Alcopal Pill Claims to Help Beat DUI
There is a new pill on the market catching headlines and it’s called Alcopal. Its supplier, Arthur Kibble, sells them over the internet, at approximately $32 for a packet of twenty tablets. He claims that it allows the user to go over the legal limit for drinking and driving, without failing a breathalyser test. But how does it work and is it legal?
What Alcopal Claims To Do
For Alcopal to work, the pills must be consumed both before and after a drinking session. If this occurs, Mr Kibble claims that a standard breathalyser could read up to nine times lower than it would in normal circumstances and allow the user to drink up five pints of beer. The tablets, said to be made from herbal extracts and carbon, are able to accomplish this by preventing the absorption of alcohol through the stomach and into the bloodstream. By doing this, Mr Kibble claims that the pills protect both the liver and kidneys, and that the driver will be in greater control of their actions.
Why It Could Be Dangerous
If we assume that the pills ‘do what they say on the tin’, they could still be a massive threat to our road safety. For one, motor vehicles are highly dangerous and possibly lethal machines. It is not recommended to operate them after any intake of alcohol, either alongside the consumption of Alcopal pills, or staying below the legal limit.

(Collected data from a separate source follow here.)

(* ===== verification/Schema.v ===== *)
(** * The control-plane schema

    [api/src/database/schema.ts]: one record per table the modelled services
    read or write, a database as one finite map per table keyed by the primary
    key, and the unique indexes of each table (partial and expression indexes
    included) as functions from a row to the key it occupies.

    Text columns are strings; a column the schema declares with an [enum] is an
    inductive type; a timestamp is a number of milliseconds; a [jsonb] column
    whose contents the code looks into has a type of its own and any other is a
    [json] value.  The bookkeeping columns [createdAt]/[updatedAt] are left out
    where nothing reads them, and so is the free text of an event. *)

From Stdlib Require Import Ascii String NArith ZArith.
From stdpp Require Import gmap strings list pretty.
From S2P Require Import Prelude.

(** Milliseconds since the epoch. *)
Definition time := Z.

Inductive json :=
  | JNull
  | JBool (b : bool)
  | JNumber (n : Z)
  | JString (s : string)
  | JArray (l : list json)
  | JObject (fields : list (string * json)).

(** ** Enumerations *)

Inductive AgentStatus := Agent_pending | Agent_connected | Agent_disconnected | Agent_revoked.
Inductive ActorKind := Actor_user | Actor_system.
Inductive ActionStatus :=
  Action_queued | Action_running | Action_succeeded | Action_failed | Action_timed_out | Action_cancelled.
Inductive Severity := Severity_info | Severity_warning | Severity_critical.
Inductive AuditResult := Audit_success | Audit_failure.

#[export] Instance AgentStatus_eq_dec : EqDecision AgentStatus.
Proof. solve_decision. Defined.
#[export] Instance ActionStatus_eq_dec : EqDecision ActionStatus.
Proof. solve_decision. Defined.
#[export] Instance ActorKind_eq_dec : EqDecision ActorKind.
Proof. solve_decision. Defined.
#[export] Instance Severity_eq_dec : EqDecision Severity.
Proof. solve_decision. Defined.
#[export] Instance AuditResult_eq_dec : EqDecision AuditResult.
Proof. solve_decision. Defined.

(** ** The documents kept in [jsonb] columns *)

Record IdentityConflict := {
  conflict_dockerIds : list string;
  conflict_observedAt : time
}.

(** [stack_revisions.summary] *)
Record RevisionSummary := {
  summary_services : list string;
  summary_networks : list string;
  summary_volumes : list string;
  summary_dependsOn : option (list (string * list string))
}.

(** One entry of the [detail] of a deployment or an operation. *)
Record ServiceOutcome := {
  outcome_serviceName : string;
  outcome_containerId : string;
  outcome_state : option string;
  outcome_errorCode : option string
}.
(** The tables the services delete from. *)
Class Deletable (R : Type) := delete_rows : (R → bool) → DB → DB.
#[export] Instance configs_deletable : Deletable DesiredConfig := delete_configs.
#[export] Instance containers_deletable : Deletable Container := delete_containers.
#[export] Instance stacks_deletable : Deletable Stack := delete_stacks.
#[export] Instance projects_deletable : Deletable ComposeProject := delete_projects.
#[export] Instance agents_deletable : Deletable Agent := delete_agents.
#[export] Instance codes_deletable : Deletable RecoveryCode := delete_codes.
#[export] Instance grants_deletable : Deletable RolePermission := delete_grants.
#[export] Instance permissions_deletable : Deletable PermissionRow := delete_permissions.

(** ** The invariant the database itself enforces

    Every row is filed under its own id, and no unique index has two rows with
    one key.  Every statement preserves it, so every program does. *)

Definition db_ok (d : DB) : Prop :=
  well_keyed (hosts d) ∧ well_keyed (agents d) ∧ well_keyed (containers d) ∧
  well_keyed (composeProjects d) ∧ well_keyed (actions d) ∧ well_keyed (events d) ∧
  well_keyed (auditEntries d) ∧ well_keyed (stacks d) ∧ well_keyed (stackRevisions d) ∧
  well_keyed (stackRevisionEnvironment d) ∧ well_keyed (stackDeployments d) ∧
  well_keyed (stackOperations d) ∧ well_keyed (containerDesiredConfigs d) ∧
  well_keyed (containerEnvironmentVariables d) ∧
  well_keyed (users d) ∧ well_keyed (recoveryCodes d) ∧ well_keyed (sessions d) ∧ well_keyed (roles d) ∧
  well_keyed (permissions d) ∧ well_keyed (rolePermissions d) ∧ well_keyed (userRoles d) ∧
  well_keyed (agentEnrollmentTokens d) ∧ well_keyed (hostSetups d).

Class TableLaws (R : Type) `{Table R} : Prop := {
  db_ok_rows d : db_ok d → well_keyed (rows d);
  db_ok_set_rows t d : well_keyed t → db_ok d → db_ok (set_rows t d)
}.

Ltac table_laws :=
  split; [unfold db_ok; simpl; tauto|unfold db_ok; intros ? [] ?; simpl in *; tauto].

Driving, and especially in the dark when these would be used most often, is a specialist skill. It requires concentration, good coordination and fast reactions – three skills that are impaired by any amount of alcohol. Experimenting with new, over the internet drugs that ‘allow’ greater amounts of alcohol consumption, is a dangerous prospect when combined with driving a vehicle, and could have potentially fatal consequences for you, your passengers and other motorists and pedestrians as well.
Every person’s body is different, whilst someone may feel fit to drive after one drink other motorists avoid alcohol entirely when driving as they know it will impair their driving ability. The Alcopal pill blurs the line at which someone knows they’re over the legal limit and without proper testing it can’t be confirmed whether these pills are effective for everyone every time they are taken.
Mr Kibble has strenuously denied that the pills are dangerous and that his lawyers have ensured the tablets are safe and legal. A recurring accusation against him is that by selling these pills, he is encouraging motorists to drink and drive. Whilst this may not be completely true, he is putting his trust in people, who have consumed more alcohol than they legally should, to drive safely and responsibly.
Whilst Alcopal may allow you to get around a breathalyser test, I fear that road safety laws may be a completely different prospect.